Fig. 3. Supplementation with recombinant FAM3A protein in the AngII-ApoE^−/− murine AAA model ameliorates pathological outcomes.

a Schematic diagram of recombinant FAM3A intravenous injection in AngII-ApoE^−/− murine AAA models. b Quantification of blood pressure is shown from mice treated as in a (n = 6 biologically independent animals; *P < 0.05, ***P < 0.0001 AngII + PBS group versus Saline + PBS group). c Representative echocardiographic images and quantification of diameters of abdominal aorta from mice treated as in (a) (n = 8 biologically independent animals). d Kaplan–Meier curve and log-rank test showed the survival probability from mice treated as in (a) (n = 20 biologically independent animals). e ELISAs were used to evaluate the plasma inflammatory factors from mice treated as in (a) (n = 8 biologically independent animals). f Representative western blot images and quantification of MMPs and VSMC contractile marker proteins are shown in aortas from mice treated as in (a) (n = 6 biologically independent animals; quantitative comparisons between samples were run on the same gel).

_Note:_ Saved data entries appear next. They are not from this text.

(** The update of [Worker.cleanup]. *)
Definition cleanup (workerId : string) (jobsProcessed : N) (w : Table) : Table :=
  map (fun r => if has_id workerId r
                then mkRow (id r) "stopped" (started_at r) (last_heartbeat r)
                           jobsProcessed
                else r) w.

(** [.in('status', ['active', 'stopping']).gte('last_heartbeat', fiveMinutesAgo)] *)
Definition live (now : Z) (r : Row) : bool :=
  ((status r =? "active")%string || (status r =? "stopping")%string)
  && (now - 5 * 60 * 1000 <=? last_heartbeat r).

Definition getActiveWorkers (now : Z) (w : Table) : list Row :=
  order_by_desc started_at (filter (live now) w).

End Registry.

(** ** The database behind the client

    The parts of the store's behaviour that the repository does not fix:
    the cast of a JSON value that is not of the column's own type to [text]
    and to [integer] ([None]: the value is refused), the timestamps the
    [timestamptz] columns accept, and the order in which a query without
    [.order()] returns the rows of a table. *)
Record Backend : Type := mkBackend {
  text_in : jsval -> option string;
  integer_in : jsval -> option Z;
  timestamptz_in : Z -> bool;
  scan_order : Store -> Store;
  scan_order_perm : forall s : Store, Permutation (scan_order s) s
}.

Section WithBackend.

Variable db : Backend.

(** ** [enqueueJob] *)

(** The parsed request: [jobData.id], [jobData.command], [jobData.max_retries]. *)
Record JobData : Type := mkJobData {
  jd_id : jsval;
  jd_command : jsval;
  jd_max_retries : jsval
}.

(** The object literal [job] that [enqueueJob] hands to [.insert()]. *)
Record NewJob : Type := mkNewJob {
  nj_id : jsval;
  nj_command : jsval;
  nj_state : string;
  nj_attempts : N;
  nj_max_retries : jsval;
  nj_created_at : Z;
  nj_updated_at : Z
}.

(** [uuid] is the value [uuidv4()] would return; the clock is read twice. *)
Definition newJob (jobData : JobData) (uuid : string) (t_created t_updated : Z)
  : NewJob :=
  {| nj_id := js_or (jd_id jobData) (JStr uuid);
     nj_command := jd_command jobData;
     nj_state := "pending";
     nj_attempts := 0%N;
     nj_max_retries := js_or (jd_max_retries jobData) (JNum 3);
     nj_created_at := t_created;
     nj_updated_at := t_updated |}.

(** The decimal digits [JSON.stringify] writes for a safe integer. *)
Definition decimal (z : Z) : string := NilZero.string_of_int (Z.to_int z).

(** The range of an [integer] column. *)
Definition int4 (z : Z) : bool := (-2147483648 <=? z) && (z <=? 2147483647).

(** A value for a [text NOT NULL] column without default: [undefined] (the
    key is dropped on serialisation) and [null] are refused, a string is
    stored as it is, a number as its digits, anything else as the store
    casts it. *)
Definition as_text (v : jsval) : option string :=
  match v with
  | JUndefined | JNull => None
  | JStr s => Some s
  | JNum z =>
      if Z.abs z <=? 9007199254740991 then Some (decimal z) else text_in db v
  | JBool _ | JObj => text_in db v
  end.

(** The integer a string of decimal digits, with or without a minus sign
    in front, stands for. *)
Definition integer_of_decimal (s : string) : option Z :=
  option_map Z.of_int (NilZero.int_of_string s).

(** An [integer] column takes a value within 32 bits and refuses any other. *)
Definition in_int4 (r : option Z) : option Z :=
  match r with
  | Some z => if int4 z then Some z else None
  | None => None
  end.

(** A value for an [integer NOT NULL] column: a number is stored when it
    fits 32 bits and so is the number a string of digits stands for;
    anything else is stored as the store casts it, within 32 bits. *)
Definition as_integer (v : jsval) : option Z :=
  match v with
  | JUndefined | JNull => None
  | JNum z => in_int4 (Some z)
  | JStr s =>
      match integer_of_decimal s with
      | Some z => in_int4 (Some z)
      | None => in_int4 (integer_in db v)
      end
  | JBool _ | JObj => in_int4 (integer_in db v)
  end.

(** The row the table stores for an inserted object.  [max_retries] has
    [DEFAULT 3] when the object does not name it; the columns the object
    never names take their default, [NULL]. *)
Definition to_row (o : NewJob) : option Job :=
  match as_text (nj_id o), as_text (nj_command o),
        match nj_max_retries o with
        | JUndefined => Some 3
        | v => as_integer v
        end with
  | Some i, Some c, Some m =>
      Some (mkJob i c (nj_state o) (nj_attempts o) m (nj_created_at o)
                  (nj_updated_at o) None None None None None)
  | _, _, _ => None
  end.

(** [.insert(o).select().single()] *)
Definition db_insert_single (e : error) (o : NewJob) : M Job :=
  fun s =>
    match to_row o with
    | Some r =>
        if existsb (has_id (id r)) s then (Err e, s) else (Ok r, (s ++ [r])%list)
    | None => (Err e, s)
    end.

Definition enqueueJob (jobData : JobData) (uuid : string) (t_created t_updated : Z)
  : M Job :=
  db_insert_single EnqueueFailed (newJob jobData uuid t_created t_updated).

(** ** The [enqueue] action of [queuectl.js] *)

Inductive cli_message : Type :=
| MissingCommand               (* Error: Job must have a "command" field *)
| ErrorMessage (e : error).    (* Error: <error.message> *)

Inductive cli_outcome : Type :=
| Enqueued (j : Job)           (* Job enqueued successfully: ... *)
| Exit1 (m : cli_message).     (* console.error, process.exit(1) *)

Definition enqueueAction (jobData : JobData) (uuid : string) (t_created t_updated : Z)
  (s : Store) : cli_outcome * Store :=
  if negb (truthy (jd_command jobData)) then (Exit1 MissingCommand, s)
  else
    match enqueueJob jobData uuid t_created t_updated s with
    | (Ok job, s') => (Enqueued job, s')
    | (Err e, s') => (Exit1 (ErrorMessage e), s')
    end.
(** The embedding answered and the SDK refuses [topK]. *)
Lemma semanticSearch_refused (query : string) (k : option Z) (w : World Vec) v :
  embeddings_create svc query = Answered v →
  (default 5 k < 1)%Z →
  semanticSearch svc query k w
    = (Err argument_error, send (EmbeddingsCreate query) w).
Proof.
  intros Hv Hk. rewrite semanticSearch_run, Hv. simpl.
  destruct (Z.ltb_spec (default 5 k) 1); [done|lia].
Qed.

(** [getOpenAICompletion], step by step. *)
Lemma getOpenAICompletion_run (text : string) (hint : option string)
    (w : World Vec) :
  getOpenAICompletion svc text hint w =
  (from_upstream
     (responses_create svc (mkResponsesRequest (default "gpt-4o" hint) text)),
   send (ResponsesCreate (mkResponsesRequest (default "gpt-4o" hint) text)) w).
Proof.
  unfold getOpenAICompletion, await, openai_responses_create, resolve_with.
  by destruct (responses_create svc _).
Qed.

Lemma semanticSearch_index (query : string) (k : option Z) (w : World Vec) :
  index (world_after (semanticSearch svc query k) w) = index w.
Proof.
  unfold world_after. rewrite semanticSearch_run.
  destruct (embeddings_create svc query); [|done]. simpl.
  by destruct (Z.ltb (default 5 k) 1).
Qed.

Lemma semanticSearch_issued (query : string) (k : option Z) (w : World Vec) :
  issued (semanticSearch svc query k) w =
  match embeddings_create svc query with
  | Failed _ => [EmbeddingsCreate query]
  | Answered v =>
      if Z.ltb (default 5 k) 1
      then [EmbeddingsCreate query]
      else [EmbeddingsCreate query;
            IndexQuery "first-user-1" (mkQueryOptions (default 5 k) v true)]
  end.
Proof.
  apply issued_appended. unfold world_after. rewrite semanticSearch_run.
  destruct (embeddings_create svc query); simpl; [|done].
  destruct (Z.ltb (default 5 k) 1); simpl; [done|].
  by rewrite <- app_assoc.
Qed.
End Runs.

(** ** Semantic Retriever *)

Section Retriever.
Context {Vec Score : Type} (svc : Services Vec Score).

(** C10. With [topK] omitted, [semanticSearch] sends the index one query to
    namespace "first-user-1" with [topK = 5] and [includeMetadata = true],
    and returns the match list of the answer as it came: whatever list the
    index answers with is the result.  A [topK] that is given is handed to
    the SDK as it is: from 1 on it travels to the index in the query, and
    below 1 it is the SDK's [query] that refuses it, after the embedding
    request has been made; the retriever has no check of its own. *)
Theorem semanticSearch_hands_answer_on (query : string) (w : World Vec) (v : Vec) :
  embeddings_create svc query = Answered v →
  issued (semanticSearch svc query None) w =
    [EmbeddingsCreate query;
     IndexQuery "first-user-1" (mkQueryOptions 5 v true)] ∧
  (∀ r, index_answer svc (index w) "first-user-1" (mkQueryOptions 5 v true)
          = Answered r →
        result_of (semanticSearch svc query None) w = Ok (matches r)) ∧
  (∀ k r, (1 ≤ k)%Z →
          index_answer svc (index w) "first-user-1" (mkQueryOptions k v true)
            = Answered r →
          issued (semanticSearch svc query (Some k)) w =
            [EmbeddingsCreate query;
             IndexQuery "first-user-1" (mkQueryOptions k v true)] ∧
          result_of (semanticSearch svc query (Some k)) w = Ok (matches r)) ∧
  (∀ k, (k < 1)%Z →
        issued (semanticSearch svc query (Some k)) w
          = [EmbeddingsCreate query] ∧
        result_of (semanticSearch svc query (Some k)) w = Err argument_error).
Proof.
  intros Hv. split; [|split; [|split]].
  - by rewrite semanticSearch_issued, Hv.
  - intros r Hr. unfold result_of.
    rewrite (semanticSearch_sent svc query None w v Hv) by (simpl; lia).
    simpl. by rewrite Hr.
  - intros k r Hk Hr. split.
    + rewrite semanticSearch_issued, Hv. simpl.
      destruct (Z.ltb_spec k 1); [lia|done].
    + unfold result_of.
      rewrite (semanticSearch_sent svc query (Some k) w v Hv) by done.
      simpl. by rewrite Hr.
  - intros k Hk. split.
    + rewrite semanticSearch_issued, Hv. simpl.
      destruct (Z.ltb_spec k 1); [done|lia].
    + unfold result_of.
      by rewrite (semanticSearch_refused svc query (Some k) w v Hv).
Qed.

Lemma search_queries_first_user (tenantId query : string) (k : Z)
    (w : World Vec) ns opts :
  IndexQuery ns opts ∈ issued (search svc tenantId query k) w →
  ns = "first-user-1".
Proof.
  unfold search. rewrite semanticSearch_issued.
  destruct (embeddings_create svc query);
    [destruct (Z.ltb (default 5 (Some k)) 1)|]; intros Hin.
  - apply list_elem_of_singleton in Hin. discriminate.
  - apply elem_of_cons in Hin as [[=]|Hin].
    apply list_elem_of_singleton in Hin. by injection Hin as -> _.
  - apply list_elem_of_singleton in Hin. discriminate.
Qed.

(** C2, as the code has it.  The namespace is the literal "first-user-1"
    for every tenant identifier, the empty one included: resolving is
    total and repeatable, any two tenants resolve to the same namespace,
    and that namespace is the one a search for the tenant is sent to. *)
Theorem resolve_is_constant (t1 t2 query : string) (k : Z) (w : World Vec) :
  resolve t1 = "first-user-1" ∧
  resolve t1 = resolve t2 ∧
  (∀ ns opts, IndexQuery ns opts ∈ issued (search svc t1 query k) w →
              ns = resolve t1).
Proof.
  split; [done|]. split; [done|].
  intros ns opts. apply search_queries_first_user.
Qed.

Context (metric : Vec → Vec → Score) (score_leb : Score → Score → bool).
Context (contract : IndexContract metric score_leb (index_answer svc)).

(** C4, as the code has it.  For every tenant, query text and [topK ≥ 1],
    once the embedding service and the index have answered, [search]
    returns the match list the index answered with for the one namespace
    "first-user-1" and that [topK], as it came, whatever the tenant: the
    retriever neither sorts nor cuts it.  So the result has at most [topK]
    matches in non-increasing score order whenever the answer of the index
    has. *)
Theorem search_returns_index_answer (tenantId query : string) (k : Z)
    (w : World Vec) (v : Vec) (r : @QueryResponse Score) :
  (1 ≤ k)%Z →
  embeddings_create svc query = Answered v →
  index_answer svc (index w) "first-user-1" (mkQueryOptions k v true)
    = Answered r →
  result_of (search svc tenantId query k) w = Ok (matches r) ∧
  issued (search svc tenantId query k) w =
    [EmbeddingsCreate query;
     IndexQuery "first-user-1" (mkQueryOptions k v true)] ∧
  ((length (matches r) ≤ Z.to_nat k)%nat →
   Sorted (by_score_desc score_leb) (matches r) →
   ∃ ms, result_of (search svc tenantId query k) w = Ok ms ∧
         (length ms ≤ Z.to_nat k)%nat ∧
         Sorted (by_score_desc score_leb) ms).
Proof.
  intros Hk Hv Hr.
  assert (result_of (search svc tenantId query k) w = Ok (matches r)) as Hres.
  { unfold search, result_of.
    rewrite (semanticSearch_sent svc query (Some k) w v Hv) by done.
    simpl. by rewrite Hr. }
  split; [done|]. split.
  - unfold search. rewrite semanticSearch_issued, Hv. simpl.
    destruct (Z.ltb_spec k 1); [lia|done].
  - intros Hlen Hsorted. by exists (matches r).
Qed.

(** C1, as the code has it.  A search carries no tenant identifier: for
    whichever tenant it is made it queries the one namespace
    "first-user-1".  Its result depends on the contents of that namespace
    alone, so two tenants get the same matches, every match is a record
    stored there, and records of any other namespace neither appear in
    the result nor change it. *)
Theorem search_reads_one_fixed_namespace (A B query : string) (k : Z)
    (w w' : World Vec) :
  ns_records (index w) "first-user-1" = ns_records (index w') "first-user-1" →
  result_of (search svc A query k) w = result_of (search svc B query k) w' ∧
  (∀ ms m, result_of (search svc A query k) w = Ok ms → m ∈ ms →
           is_Some (ns_records (index w) "first-user-1" !! id m)) ∧
  (∀ ns opts, IndexQuery ns opts ∈ issued (search svc A query k) w →
              ns = "first-user-1").
Proof using contract.
  intros Hsame. split; [|split].
  - unfold search, result_of. rewrite !semanticSearch_run.
    destruct (embeddings_create svc query) as [v|d]; simpl; [|done].
    destruct (Z.ltb k 1); [done|]. simpl.
    by rewrite (answer_scoped _ _ _ contract _ _ _ _ Hsame).
  - intros ms m. unfold search, result_of. rewrite semanticSearch_run.
    destruct (embeddings_create svc query) as [v|d]; simpl; [|done].
    destruct (Z.ltb k 1); [done|]. simpl.
    destruct (index_answer svc (index w) "first-user-1" _) as [r|d] eqn:Hr;
      [|done].
    intros [= <-] Hm.
    destruct (answer_stored _ _ _ contract _ _ _ _ _ Hr Hm) as (rec & -> & _).
    by eexists.
  - intros ns opts Hin.
    by apply search_queries_first_user in Hin.
Qed.
End Retriever.

(** ** Model Router *)

Section Router.
Context {Vec Score : Type} (svc : Services Vec Score).

Lemma route_issued (request : @ModelRequest Score) (w : World Vec) :
  issued (route svc request) w =
  [ResponsesCreate
     (mkResponsesRequest (default "gpt-4o" (model_hint request))
                         (message request))].
Proof.
  apply issued_appended. unfold world_after, route.
  by rewrite getOpenAICompletion_run.
Qed.

(** C3, as the code has it.  Whatever the model hint, also one that names
    no model any provider serves, the request is sent: exactly one
    [responses.create] call goes out, with the hint as its model (or
    'gpt-4o' when there is none) and the message as its input.  The
    outcome is the provider's answer or the provider's failure; it is
    never UnsupportedModelError, and the index is not touched. *)
Theorem route_always_calls_provider (request : @ModelRequest Score)
    (w : World Vec) :
  issued (route svc request) w =
    [ResponsesCreate
       (mkResponsesRequest (default "gpt-4o" (model_hint request))
                           (message request))] ∧
  result_of (route svc request) w =
    from_upstream
      (responses_create svc
         (mkResponsesRequest (default "gpt-4o" (model_hint request))
                             (message request))) ∧
  result_of (route svc request) w ≠ Err UnsupportedModelError ∧
  index (world_after (route svc request) w) = index w.
Proof.
  split; [apply route_issued|].
  unfold result_of, world_after, route. rewrite getOpenAICompletion_run.
  simpl. split; [done|]. split; [|done].
  by destruct (responses_create svc _).
Qed.
(** * SwitchMatrixScanner: a shallow embedding of src/SwitchMatrixScanner.h

    The C++ class template [SwitchMatrixScanner<ROW_COUNT, COL_COUNT,
    EVENT_BUFFER_SIZE>] is embedded as a record of its data members and a
    small state-and-output monad over that record.  Fixed-width unsigned
    integers are [Z] with the wrap-around written out ([u8], [u16]); the C
    arrays are lists indexed with stdpp's lookup, and an access outside the
    array (undefined behaviour in C++) makes the computation fail.  The
    calls that leave the object (pinMode, digitalWrite, digitalRead and the
    two registered handlers) are recorded, in order, in an output trace. *)

From Stdlib Require Import ZArith Lia Ascii.
From stdpp Require Import base numbers list.

(** ** Fixed-width unsigned integers *)

Definition u8 (x : Z) : Z := (x mod 2 ^ 8)%Z.
Definition u16 (x : Z) : Z := (x mod 2 ^ 16)%Z.

(** ** The GPIO interface *)

(** Modelled from the spec: the Arduino core header that declares the pin
    levels and pin modes is not part of the repository.  The spec gives
    them as level ∈ {low, high} and mode ∈ {input-floating,
    input-with-pullup, output}. *)
Inductive Level : Type := LOW | HIGH.

Inductive PinMode : Type := INPUT | INPUT_PULLUP | OUTPUT.

Definition Level_eqb (a b : Level) : bool :=
  match a, b with
  | LOW, LOW | HIGH, HIGH => true
  | _, _ => false
  end.

(** ** The data model *)

Inductive SwitchState : Type := UNKNOWN | OPEN | CLOSED.

Definition SwitchState_eqb (a b : SwitchState) : bool :=
  match a, b with
  | UNKNOWN, UNKNOWN | OPEN, OPEN | CLOSED, CLOSED => true
  | _, _ => false
  end.

Record SwitchDef : Type := mkSwitchDef {
  scancode : Z;            (* uint16_t *)
  state : SwitchState;
  sample_buffer : Z        (* uint8_t *)
}.

Definition set_state (swtch : SwitchDef) (st : SwitchState) : SwitchDef :=
  {| scancode := scancode swtch; state := st;
     sample_buffer := sample_buffer swtch |}.

Definition set_sample_buffer (swtch : SwitchDef) (b : Z) : SwitchDef :=
  {| scancode := scancode swtch; state := state swtch;
     sample_buffer := u8 b |}.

Data are presented as mean ± SEM (b, c, e, f) and mean±95% CI (d). Statistical significance was calculated with one-way ANOVA followed by Tukey post hoc test (b, c, e), Kaplan–Meier analysis and log-rank test (d), and two-tailed independent t test (f), and P values are indicated (*P < 0.05, **P ≤ 0.01, ***P ≤ 0.001, ****P ≤ 0.0001). Source data are provided as a Source Data file.